For the listing below, output exactly the lines from the line with "unfold remove_lowest. rewrite" up to and including the line with "intros Hb Hv. apply is_lowest_false in Hv.", and no other lines.
◆ ◆ ◆ ◆ ◆
Lemma length_sort (l : list Q) : length (sort l) = length l.
Proof. apply Permutation_length, sort_perm. Qed.

(** ** Median filter *)






(** ** Hole filling *)

Lemma in_zrange (n k : Z) : In k (zrange n) <-> (0 <= k < n)%Z.
Proof.
  unfold zrange. rewrite in_map_iff. split.
  - intros (i & <- & Hi). apply in_seq in Hi. lia.
  - intros Hk. exists (Z.to_nat k). split; [lia |]. apply in_seq. lia.
Qed.

Lemma in_cells (w h x y : Z) :
  In (x, y) (cells w h) <-> (0 <= x < w)%Z /\ (0 <= y < h)%Z.
Proof.
  unfold cells. rewrite in_flat_map. split.
  - intros (j & Hj & Hi). apply in_map_iff in Hi.
    destruct Hi as (i & E & Hi). injection E as <- <-.
    apply in_zrange in Hj, Hi. tauto.
  - intros [Hx Hy]. exists y. split; [now apply in_zrange |].
    apply in_map_iff. exists x. split; [reflexivity | now apply in_zrange].
Qed.

(** The flag after a pass: some cell of the image set it. *)
Lemma holes_flag (hmap : Image) :
  snd (fill_pass hmap) = true <->
  exists x y, in_image hmap x y /\ snd (fill_cell hmap x y) = true.
Proof.
  unfold fill_pass. simpl. rewrite existsb_exists. split.
  - intros ([x y] & Hin & Hc). exists x, y. split; [| exact Hc].
    now apply in_cells.
  - intros (x & y & Hin & Hc). exists (x, y). split; [| exact Hc].
    now apply in_cells.
Qed.

Lemma get_fill_pass (hmap : Image) (x y : Z) :
  in_image hmap x y ->
  get (fst (fill_pass hmap)) x y = Some (fst (fill_cell hmap x y)).
Proof. intros [Hx Hy]. unfold fill_pass. simpl. now apply get_tabulate. Qed.

Lemma remove_lowest_spec (l : list Q) (v : Q) :
  In v (remove_lowest l) <-> In v l /\ ~ v == lowest.
Proof.
  unfold remove_lowest. rewrite filter_In, Bool.negb_true_iff, is_lowest_false.
  reflexivity.
Qed.

(** The middle entry of the sorted heights that are left is one of them. *)
Lemma middle_in (l : list Q) :
  (3 <= length l)%nat -> In (nth (length l / 2) (sort l) 0) l.
Proof.
  intros Hn. apply (Permutation_in _ (sort_perm l)).
  apply nth_In. rewrite length_sort.
  apply Nat.div_lt; lia.
Qed.

(** The four cases of the body of the loops. *)
Section FillCell.
Variables (hmap : Image) (x y : Z).
Let valid := remove_lowest (flat9 (patch hmap x y)).

Lemma fill_cell_border :
  border (width hmap) (height hmap) x y = true ->
  fill_cell hmap x y = (lowest, false).
Proof. intros Hb. unfold fill_cell. now rewrite Hb. Qed.

Lemma fill_cell_copy :
  border (width hmap) (height hmap) x y = false ->
  ~ at_ hmap x y == lowest ->
  fill_cell hmap x y = (at_ hmap x y, false).
Proof.
  intros Hb Hv. apply is_lowest_false in Hv.
  unfold fill_cell. now rewrite Hb, Hv.
Qed.

Lemma fill_cell_median :
  border (width hmap) (height hmap) x y = false ->
  at_ hmap x y == lowest -> (3 <= length valid)%nat ->
  fill_cell hmap x y = (nth (length valid / 2) (sort valid) 0, false).
Proof.
  intros Hb Hv Hn. apply is_lowest_true in Hv.
  unfold fill_cell. rewrite Hb, Hv. cbn [negb]. cbv zeta. fold valid.
  destruct (Nat.leb_spec 3 (length valid)); [reflexivity | lia].
Qed.

Lemma fill_cell_hole :
  border (width hmap) (height hmap) x y = false ->
  at_ hmap x y == lowest -> (length valid < 3)%nat ->
  fill_cell hmap x y = (lowest, true).
Proof.
  intros Hb Hv Hn. apply is_lowest_true in Hv.
  unfold fill_cell. rewrite Hb, Hv. cbn [negb]. cbv zeta. fold valid.
  destruct (Nat.leb_spec 3 (length valid)); [lia | reflexivity].
Qed.


(** A cell that does not set the flag and is off the border ends with a
    height. *)
Lemma fill_cell_height :
  border (width hmap) (height hmap) x y = false ->
  snd (fill_cell hmap x y) = false ->
  ~ fst (fill_cell hmap x y) == lowest.
Proof.
  intros Hb.
  destruct (is_lowest (at_ hmap x y)) eqn:Hv.
  2:{ apply is_lowest_false in Hv. now rewrite fill_cell_copy. }
  apply is_lowest_true in Hv.
  destruct (Nat.leb_spec 3 (length valid)) as [Hn | Hn].
  - rewrite fill_cell_median by assumption. intros _. cbn [fst].
    apply (remove_lowest_spec (flat9 (patch hmap x y))).
    now apply middle_in.
  - now rewrite fill_cell_hole.
Qed.

End FillCell.



(** The hole of [pierced] is closed by one pass with the median 9 of its
    eight neighbours 4, 5, 6, 7, 9, 10, 11, 12. *)
Example fill_pass_pierced :
  get (fst (fill_pass pierced)) 2 2 = Some (inject_Z 9) /\
  snd (fill_pass pierced) = false.
Proof. split; reflexivity. Qed.

(** A pass keeps the size of the image. *)
Lemma fill_pass_well_sized (hmap : Image) :
  well_sized hmap -> well_sized (fst (fill_pass hmap)).
Proof. intros Hwf. apply well_sized_tabulate; apply Hwf. Qed.

Lemma fill_holes_step (fuel : nat) (hmap : Image) :
  fill_holes (S fuel) hmap
  = if snd (fill_pass hmap) then fill_holes fuel (fst (fill_pass hmap))
    else Some (fst (fill_pass hmap)).
Proof.
  cbn [fill_holes]. destruct (fill_pass hmap) as [tmp holes]. reflexivity.
Qed.

(** A result does not depend on the number of passes allowed. *)
Lemma fill_holes_more_fuel (fuel extra : nat) (hmap out : Image) :
  fill_holes fuel hmap = Some out ->
  fill_holes (fuel + extra) hmap = Some out.
Proof.
  revert hmap. induction fuel as [| fuel IH]; intros hmap H; [discriminate |].
  change (S fuel + extra)%nat with (S (fuel + extra)).
  rewrite fill_holes_step in *.
  destruct (snd (fill_pass hmap)); [now apply IH | exact H].
Qed.

(** C5 (as amended).  When the loop of the hole filler ends, the image it
    leaves is the result of a pass that did not set [holes]; every cell of
    it off the border holds a height other than [lowest], and every border
    cell holds [lowest]. *)
Theorem fill_holes_result (fuel : nat) (hmap out : Image) :
  well_sized hmap -> fill_holes fuel hmap = Some out ->
  width out = width hmap /\ height out = height hmap /\
  (exists last : Image,
     out = fst (fill_pass last) /\ snd (fill_pass last) = false) /\
  forall x y, in_image out x y ->
    (border (width out) (height out) x y = true ->
     get out x y = Some lowest) /\
    (border (width out) (height out) x y = false ->
     exists v : Q, get out x y = Some v /\ ~ v == lowest).
Proof.
  revert hmap. induction fuel as [| fuel IH]; intros hmap Hwf Hrun.
  { discriminate. }
  rewrite fill_holes_step in Hrun.
  destruct (snd (fill_pass hmap)) eqn:Hflag.
  - pose proof (fill_pass_well_sized hmap Hwf) as Hwf'.
    destruct (IH _ Hwf' Hrun) as (Hw & Hh & Hlast & Hcells).
    split; [now rewrite Hw |]. split; [now rewrite Hh |]. auto.
  - assert (fst (fill_pass hmap) = out) as E by congruence.
    clear Hrun. subst out.
    split; [reflexivity |]. split; [reflexivity |].
    split; [exists hmap; auto |].
    intros x y Hin. change (in_image hmap x y) in Hin.
    change (width (fst (fill_pass hmap))) with (width hmap).
    change (height (fst (fill_pass hmap))) with (height hmap).
    rewrite get_fill_pass by assumption.
    split; intros Hb.
    + now rewrite fill_cell_border.
    + exists (fst (fill_cell hmap x y)). split; [reflexivity |].
      apply fill_cell_height; [assumption |].
      destruct (snd (fill_cell hmap x y)) eqn:Hf; [| reflexivity].
      assert (snd (fill_pass hmap) = true) as C
        by (apply holes_flag; now exists x, y).
      congruence.
Qed.

Lemma fill_holes_result_witness :
  exists v : Q,
    option_map (fun out => get out 2 2) (fill_holes 2 pierced) = Some (Some v)
    /\ ~ v == lowest.
Proof.
  assert (well_sized pierced) as Hwf by (repeat split; discriminate).
  destruct (fill_holes 2 pierced) as [out |] eqn:Hrun; [| discriminate].
  destruct (fill_holes_result 2 pierced out Hwf Hrun) as (Hw & Hh & _ & Hcells).
  assert (in_image out 2 2) as Hin.
  { unfold in_image. rewrite Hw, Hh. repeat split; discriminate. }
  destruct (Hcells 2%Z 2%Z Hin) as [_ Hoff].
  destruct Hoff as (v & Hget & Hv).
  { rewrite Hw, Hh. reflexivity. }
  exists v. simpl. rewrite Hget. auto.
Defined.

(** C5 as stated fails: on the 3 x 3 plateau the loop ends after one pass
    and the corner of the image it leaves holds [lowest]. *)
Lemma fill_holes_leaves_lowest_border :
  well_sized plateau /\
  fill_holes 1 plateau = Some (fst (fill_pass plateau)) /\
  in_image (fst (fill_pass plateau)) 0 0 /\
  get (fst (fill_pass plateau)) 0 0 = Some lowest.
Proof. repeat split; discriminate. Qed.

(** ** A height map without heights *)

Lemma no_heights_nothing_left (l : list Q) :
  Forall (fun v => v == lowest) l -> remove_lowest l = [].
Proof.
  induction 1 as [| v t Hv _ IH]; [reflexivity |].
  unfold remove_lowest in *. cbn [filter].
  apply is_lowest_true in Hv. now rewrite Hv.
Qed.

(** On an image no cell of which holds a height and which has a cell off
    the border, every pass sets [holes] again: the loop of the hole filler
    does not end, whatever the number of passes allowed. *)
Theorem fill_holes_empty_diverges (fuel : nat) (hmap : Image) :
  well_sized hmap ->
  (3 <= width hmap)%Z -> (3 <= height hmap)%Z ->
  (forall x y, in_image hmap x y -> at_ hmap x y == lowest) ->
  fill_holes fuel hmap = None.
Proof.
  revert hmap. induction fuel as [| fuel IH]; intros hmap Hwf Hw Hh Hall.
  { reflexivity. }
  assert (forall x y, in_image hmap x y ->
            border (width hmap) (height hmap) x y = false ->
            fill_cell hmap x y = (lowest, true)) as Hcell.
  { intros x y Hin Hb. apply fill_cell_hole; trivial; [now apply Hall |].
    rewrite no_heights_nothing_left; [simpl; lia |].
    unfold flat9. repeat constructor; apply Hall;
      apply patch_in_image; trivial; lia. }
  rewrite fill_holes_step.
  replace (snd (fill_pass hmap)) with true.
  - apply IH; trivial.
    + now apply fill_pass_well_sized.
    + intros x y Hin. change (in_image hmap x y) in Hin.
      unfold at_. rewrite get_fill_pass by assumption.
      destruct (border (width hmap) (height hmap) x y) eqn:Hb.
      * now rewrite fill_cell_border.
      * now rewrite Hcell.
  - symmetry. apply holes_flag. exists 1%Z, 1%Z.
    assert (in_image hmap 1 1) as Hin by (unfold in_image; lia).
    split; [exact Hin |]. rewrite Hcell; [reflexivity | exact Hin |].
    unfold border.
    repeat (apply Bool.orb_false_intro); apply Z.eqb_neq; lia.
Qed.

Lemma fill_holes_empty_diverges_witness : fill_holes 7 void3 = None.
Proof.
  apply fill_holes_empty_diverges.
  - repeat split; discriminate.
  - discriminate.
  - discriminate.
  - intros x y [Hx Hy]. unfold void3 in *. cbn [width height create_filled] in *.
    unfold at_. now rewrite get_create_filled.
Defined.

(** ** Artificial samples *)

Section ResamplerFacts.

Variable normalize : Vec3 -> Vec3.
Variable find_nn : Vec3 -> Q -> bool.
Variable fuse : bool.
Variable r : Q.
Variable aabb : AABB.
Variable ground_level : Q.
Variable hmap : Image.
Variables x y : Z.

Local Abbreviation m := (magnitude hmap x y).
Local Abbreviation walls_from :=
  (walls normalize find_nn fuse r aabb ground_level hmap x y).
Local Abbreviation wall i :=
  (mkSample (wall_vertex r aabb ground_level hmap x y i)
            (normal normalize hmap x y)).


(** In a pit all four differences point upward, so the magnitude is
    negative. *)
Lemma concave_magnitude : concave hmap x y = true -> m < 0.
Proof.
  unfold concave. rewrite !Bool.andb_true_iff, !fltb_true.
  intros [[[Hfx Hrx] Hfy] Hry].
  unfold magnitude. repeat apply fmax_lt; lra.
Qed.


(** The walk ends by its own test: any bound on the number of iterations
    from [floor(m / r) - i + 1] on gives the same samples, and [wall_steps]
    is such a bound. *)
Lemma walls_fuel (f1 : nat) :
  forall (f2 : nat) (i : Z),
    (Qfloor (m / r) - i + 1 <= Z.of_nat f1)%Z ->
    (Qfloor (m / r) - i + 1 <= Z.of_nat f2)%Z ->
    walls_from f1 i = walls_from f2 i.
Proof.
  assert (forall (f : nat) (i : Z),
            (Qfloor (m / r) < i)%Z -> walls_from f i = []) as Hend.
  { intros [| f] i Hi; [reflexivity |]. cbn [walls].
    destruct (Qle_bool (inject_Z i) (m / r)) eqn:E; [| reflexivity].
    apply Qle_bool_iff, le_floor in E. lia. }
  induction f1 as [| f1 IH]; intros f2 i H1 H2.
  { rewrite !Hend by lia. reflexivity. }
  destruct f2 as [| f2]; [rewrite !Hend by lia; reflexivity |].
  cbn [walls].
  destruct (Qle_bool (inject_Z i) (m / r)); [| reflexivity].
  rewrite (IH f2 (i + 1)%Z) by lia. reflexivity.
Qed.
◆ ◆ ◆ ◆ ◆
§ **Result for this exercise**:
  unfold remove_lowest. rewrite filter_In, Bool.negb_true_iff, is_lowest_false.
  reflexivity.
Qed.

(** The middle entry of the sorted heights that are left is one of them. *)
Lemma middle_in (l : list Q) :
  (3 <= length l)%nat -> In (nth (length l / 2) (sort l) 0) l.
Proof.
  intros Hn. apply (Permutation_in _ (sort_perm l)).
  apply nth_In. rewrite length_sort.
  apply Nat.div_lt; lia.
Qed.

(** The four cases of the body of the loops. *)
Section FillCell.
Variables (hmap : Image) (x y : Z).
Let valid := remove_lowest (flat9 (patch hmap x y)).

Lemma fill_cell_border :
  border (width hmap) (height hmap) x y = true ->
  fill_cell hmap x y = (lowest, false).
Proof. intros Hb. unfold fill_cell. now rewrite Hb. Qed.

Lemma fill_cell_copy :
  border (width hmap) (height hmap) x y = false ->
  ~ at_ hmap x y == lowest ->
  fill_cell hmap x y = (at_ hmap x y, false).
Proof.
  intros Hb Hv. apply is_lowest_false in Hv.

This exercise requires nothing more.